A man walks into a bar and… stop us if you’ve heard this one before. No matter if you have or haven’t, because by the end of The Oak Room’s 90-minute runtime it’s one you’ll hear again and again, with the final punchline kept back until the film’s closing minutes. A tightly wound and intricately layered movie, this is one thriller that’s less about the stories being told and more about the act of storytelling itself.

The film opens on a dim and dusty bar in a rural Canadian town that is currently being battered by a particularly intense blizzard. Just as owner Paul (Peter Outerbridge) is about to lock up for the night, a balaclava-clad stranger stumbles into the premises, before revealing himself as Steve (RJ Mitte), the prodigal son of Paul’s deceased friend Gord. The acrimonious manner of Steve’s departure, his failure to show up at his dad’s funeral and the debts he still owes Paul earn him a reception that’s only slightly less frosty than the weather outside, but Steve offers to settle the arrears – not with cash, but with a tale.

Paul is initially as dismissive of this proposal as the audience, but Steve ploughs ahead unperturbed, weaving a yarn about another bartender working in another bar in the midst of another snowstorm that is happened upon by another stranger at closing time. More stories are contained within the ones that preceded them like the toys in a Kinder Egg, playing upon the repetition and revealing titbits of each character’s back story with a languorous pacing that’s somewhere between tantalising and stultifying.

That uneven rhythm is not helped by the high levels of testosterone oozing forth from the film for almost its entire duration. All of the characters seem to carry with them a sense of ego, entitlement and exhausted patience, meaning their lines are too often delivered with the same snarling sneer and spat out with thinly veiled hostility. The claustrophobic settings of all the stories only add to that fact and it’s not hard to imagine the narrative in its theatrical form (it was adapted for the screen by original playwright Peter Genoway). While that tension might be powerful enough in more sparsely used doses, the one-tone nature of the drama itself and the dialogue which accompanies it becomes a little wearisome before long.

Fortunately, The Oak Room does find its stride after the halfway point. As the strands of the mystery begin to come together and the hidden meanings contained within reveal themselves, there are plenty of pleasures to be found in the film. Not least in the cinematography itself; measured close-ups of the actors’ visages help to convey the thoughts behind their words, while the gloomy lighting and incessantly inclement climate add to the overall aura surrounding the film.

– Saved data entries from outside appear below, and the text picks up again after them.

Definition count_pool (self : instance) : result pynum :=
  match self with
  | Swimming_obj _ _ _ _ c => Ok c
  | _ => Raise AttributeError
  end.

(** [self.NAME] for a class constant: no instance ever shadows one, so
    the lookup goes through the classes of the instance's MRO. *)
Definition getattr (self : instance) (a : attr) : result pynum :=
  lookup_mro (mro (class_of self)) a.

(** Calling a class: [__init__] binds the positional arguments, and a
    wrong count is a TypeError. *)
Definition construct (c : class) (data : list pynum) : result instance :=
  match c, data with
  | Training, [a; d; w] => Ok (Training_obj a d w)
  | Running, [a; d; w] => Ok (Running_obj a d w)
  | SportsWalking, [a; d; w; h] => Ok (SportsWalking_obj a d w h)
  | Swimming, [a; d; w; l; n] => Ok (Swimming_obj a d w l n)
  | _, _ => Raise TypeError
  end.

(** The number of positional arguments [__init__] takes besides [self]. *)
Definition arity (c : class) : nat :=
  match c with
  | Training | Running => 3
  | SportsWalking => 4
  | Swimming => 5
  end.

(** ** Methods *)

(** [InfoMessage], a dataclass: five fields and the template, whose
    default is the class-level string. *)
Inductive numfield : Type :=
| Duration
| Distance
| Speed
| Calories.

(** The template is held parsed: literal text, the replacement field
    [{training_type}], or a numeric field under the spec [.3f].  These
    pieces spell the class-level default of [message] exactly; a string
    that a caller passes for [message] with another field name or
    another spec (on which [str.format] raises KeyError or ValueError)
    has no counterpart here. *)
Inductive piece : Type :=
| Lit (s : string)
| TypeField
| Num3 (field : numfield).

Record InfoMessage : Type := mkInfoMessage {
  training_type : string;
  duration : pynum;
  distance : pynum;
  speed : pynum;
  calories : pynum;
  message : list piece
}.

Section Methods.

Variable c_pow : float -> float -> float.

(** Training.get_distance *)
Definition Training_get_distance (self : instance) : result pynum :=
  len ← getattr self LEN_STEP;
  steps ← py_mul (action self) len;
  m ← getattr self M_IN_KM;
  py_truediv steps m.

(** No subclass overrides [get_distance]. *)
Definition get_distance (self : instance) : result pynum :=
  Training_get_distance self.

(** Training.get_mean_speed *)
Definition Training_get_mean_speed (self : instance) : result pynum :=
  dist ← get_distance self;
  py_truediv dist (duration_h self).

(** Swimming.get_mean_speed *)
Definition Swimming_get_mean_speed (self : instance) : result pynum :=
  l ← length_pool_m self;
  n ← count_pool self;
  covered ← py_mul l n;
  m ← getattr self M_IN_KM;
  km ← py_truediv covered m;
  py_truediv km (duration_h self).

Definition get_mean_speed (self : instance) : result pynum :=
  match class_of self with
  | Swimming => Swimming_get_mean_speed self
  | _ => Training_get_mean_speed self
  end.

(** Training.get_spent_calories *)
Definition Training_get_spent_calories (self : instance) : result pynum :=
  Raise NotImplementedError.

(** Running.get_spent_calories *)
Definition Running_get_spent_calories (self : instance) : result pynum :=
  h ← getattr self H_IN_M;
  minutes ← py_mul (duration_h self) h;
  k ← getattr self CALORIES_MEAN_SPEED_MULTIPLIER;
  v ← get_mean_speed self;
  kv ← py_mul k v;
  shift ← getattr self CALORIES_MEAN_SPEED_SHIFT;
  s ← py_add kv shift;
  sw ← py_mul s (weight_kg self);
  m ← getattr self M_IN_KM;
  q ← py_truediv sw m;
  py_mul q minutes.

(** SportsWalking.get_spent_calories *)
Definition SportsWalking_get_spent_calories (self : instance)
  : result pynum :=
  h ← getattr self H_IN_M;
  minutes ← py_mul (duration_h self) h;
  height ← height_sm self;
  sm ← getattr self SM_IN_M;
  height_in_metres ← py_truediv height sm;
  cw ← getattr self COEF_WEIGHT;
  base ← py_mul cw (weight_kg self);
  v ← get_mean_speed self;
  ms ← getattr self KM_PER_H_IN_M_IN_S;
  v_ms ← py_mul v ms;
  sq ← py_pow c_pow v_ms 2;
  ratio ← py_truediv sq height_in_metres;
  k ← getattr self MEAN_SPEED_IN_2_AND_HEIGHT;
  rk ← py_mul ratio k;
  rkw ← py_mul rk (weight_kg self);
  total ← py_add base rkw;
  py_mul total minutes.

(** Swimming.get_spent_calories *)
Definition Swimming_get_spent_calories (self : instance) : result pynum :=
  v ← get_mean_speed self;
  move ← getattr self MEAN_SPEED_MOVE;
  s ← py_add v move;
  k ← getattr self SPEED_MULTIPLIER;
  sk ← py_mul s k;
  skw ← py_mul sk (weight_kg self);
  py_mul skw (duration_h self).

Definition get_spent_calories (self : instance) : result pynum :=
  match class_of self with
  | Training => Training_get_spent_calories self
  | Running => Running_get_spent_calories self
  | SportsWalking => SportsWalking_get_spent_calories self
  | Swimming => Swimming_get_spent_calories self
  end.

End Methods.

(** ** InfoMessage and its formatting *)

(** [format(x, '.3f')] of a float: the exact binary value rounded
    half-even to thousandths; [inf] and [nan] are spelled out. *)
Definition round_half_even (n d : Z) : Z :=
  let q := n / d in
  let r := n mod d in
  if d <? 2 * r then q + 1
  else if 2 * r =? d then (if Z.even q then q else q + 1)
  else q.

Definition thousandths (m : positive) (e : Z) : Z :=
  if 0 <=? e then Z.pos m * 2 ^ e * 1000
  else round_half_even (Z.pos m * 1000) (2 ^ (- e)).

Definition digit (d : Z) : ascii :=
  match d with
  | 0 => "0" | 1 => "1" | 2 => "2" | 3 => "3" | 4 => "4"
  | 5 => "5" | 6 => "6" | 7 => "7" | 8 => "8" | _ => "9"
  end%char.

Definition render (neg : bool) (q : Z) : string :=
  ((if neg then "-" else "")
   ++ NilZero.string_of_uint (N.to_uint (Z.to_N (q / 1000)))
   ++ String "."
        (String (digit (q / 100 mod 10))
           (String (digit (q / 10 mod 10))
              (String (digit (q mod 10)) ""))))%string.

Definition fixed3 (f : float) : string :=
  match Prim2SF f with
  | S754_nan => "nan"
  | S754_infinity s => if s then "-inf" else "inf"
  | S754_zero s => render s 0
  | S754_finite s m e => render s (thousandths m e)
  end.

(** An int is converted first (and may not fit). *)
Definition format_3f (v : pynum) : result string :=
  f ← to_float v; Ok (fixed3 f).

(** The replacement fields of the template, [asdict] supplying the value
    of each. *)
Definition field_value (self : InfoMessage) (p : piece) : result string :=
  match p with
  | Lit s => Ok s
  | TypeField => Ok (training_type self)
  | Num3 Duration => format_3f (duration self)
  | Num3 Distance => format_3f (distance self)
  | Num3 Speed => format_3f (speed self)
  | Num3 Calories => format_3f (calories self)
  end.

Fixpoint format (self : InfoMessage) (template : list piece)
  : result string :=
  match template with
  | [] => Ok ""%string
  | p :: rest =>
      s ← field_value self p;
      tail ← format self rest;
      Ok (s ++ tail)%string
  end.

(** InfoMessage.get_message *)
Definition get_message (self : InfoMessage) : result string :=
  format self (message self).

(** The class-level default of the field [message]. *)
Definition default_message : list piece :=
  [ Lit "Тип тренировки: "; TypeField;
    Lit "; Длительность: "; Num3 Duration;
    Lit " ч.; Дистанция: "; Num3 Distance;
    Lit " км; Ср. скорость: "; Num3 Speed;
    Lit " км/ч; Потрачено ккал: "; Num3 Calories;
    Lit "." ].

(** [InfoMessage(training_type, duration, distance, speed, calories)]. *)
Definition InfoMessage_init (t : string) (d dist v c : pynum)
  : InfoMessage :=
  mkInfoMessage t d dist v c default_message.

Section Program.

Variable c_pow : float -> float -> float.

(** Training.show_training_info *)
Definition show_training_info (self : instance) : result InfoMessage :=
  dist ← get_distance self;
  v ← get_mean_speed self;
  c ← get_spent_calories c_pow self;
  Ok (InfoMessage_init (class_name (class_of self))
        (duration_h self) dist v c).

(** [print] appends a line to the standard output. *)
Definition stdout : Type := list string.

Definition trainings : gmap string class :=
  <["SWM" := Swimming]> (<["RUN" := Running]>
    (<["WLK" := SportsWalking]> ∅)).

Definition subscript (d : gmap string class) (key : string)
  : result class :=
  match d !! key with
  | Some c => Ok c
  | None => Raise KeyError
  end.

(** read_package: the [try] body builds an instance and drops it, the
    [else] clause builds it again and returns it; a handled exception
    prints its line and falls off the end of the function ([None]). *)
Definition read_package (workout_type : string) (data : list pynum)
  : stdout * result (option instance) :=
  let call := c ← subscript trainings workout_type; construct c data in
  match call with
  | Raise KeyError =>
      (["Ошибка KeyError: не верно задан тип тренировки"%string], Ok None)
  | Raise TypeError =>
      (["Ошибка TypeError: ошибка переданных данных"%string], Ok None)
  | Raise e => ([], Raise e)
  | Ok _ => ([], t ← call; Ok (Some t))
  end.

(** main *)
Definition main (training : instance) : result stdout :=
  info ← show_training_info training;
  line ← get_message info;
  Ok [line].

(** The loop under [if __name__ == '__main__']. *)
Fixpoint run (packages : list (string * list pynum)) : result stdout :=
  match packages with
  | [] => Ok []
  | (workout_type, data) :: rest =>
      let '(printed, r) := read_package workout_type data in
      training ← r;
      shown ← match training with
              | Some t => main t
              | None => Ok []
              end;
      later ← run rest;
      Ok (printed ++ shown ++ later)
  end.

End Program.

When the denouement is finally reached, the reaction of the viewer will depend entirely on their own predilections and the brand of movie they were expecting. While The Oak Room might ultimately fail as the taut thriller it aims to be or fall short of the complexities its script shoots for, there is plenty of value in its discussion of the storytelling as a medium for human experience, especially in the examination of memory, knowledge and the idea of a ripping good yarn as a useful currency all by itself.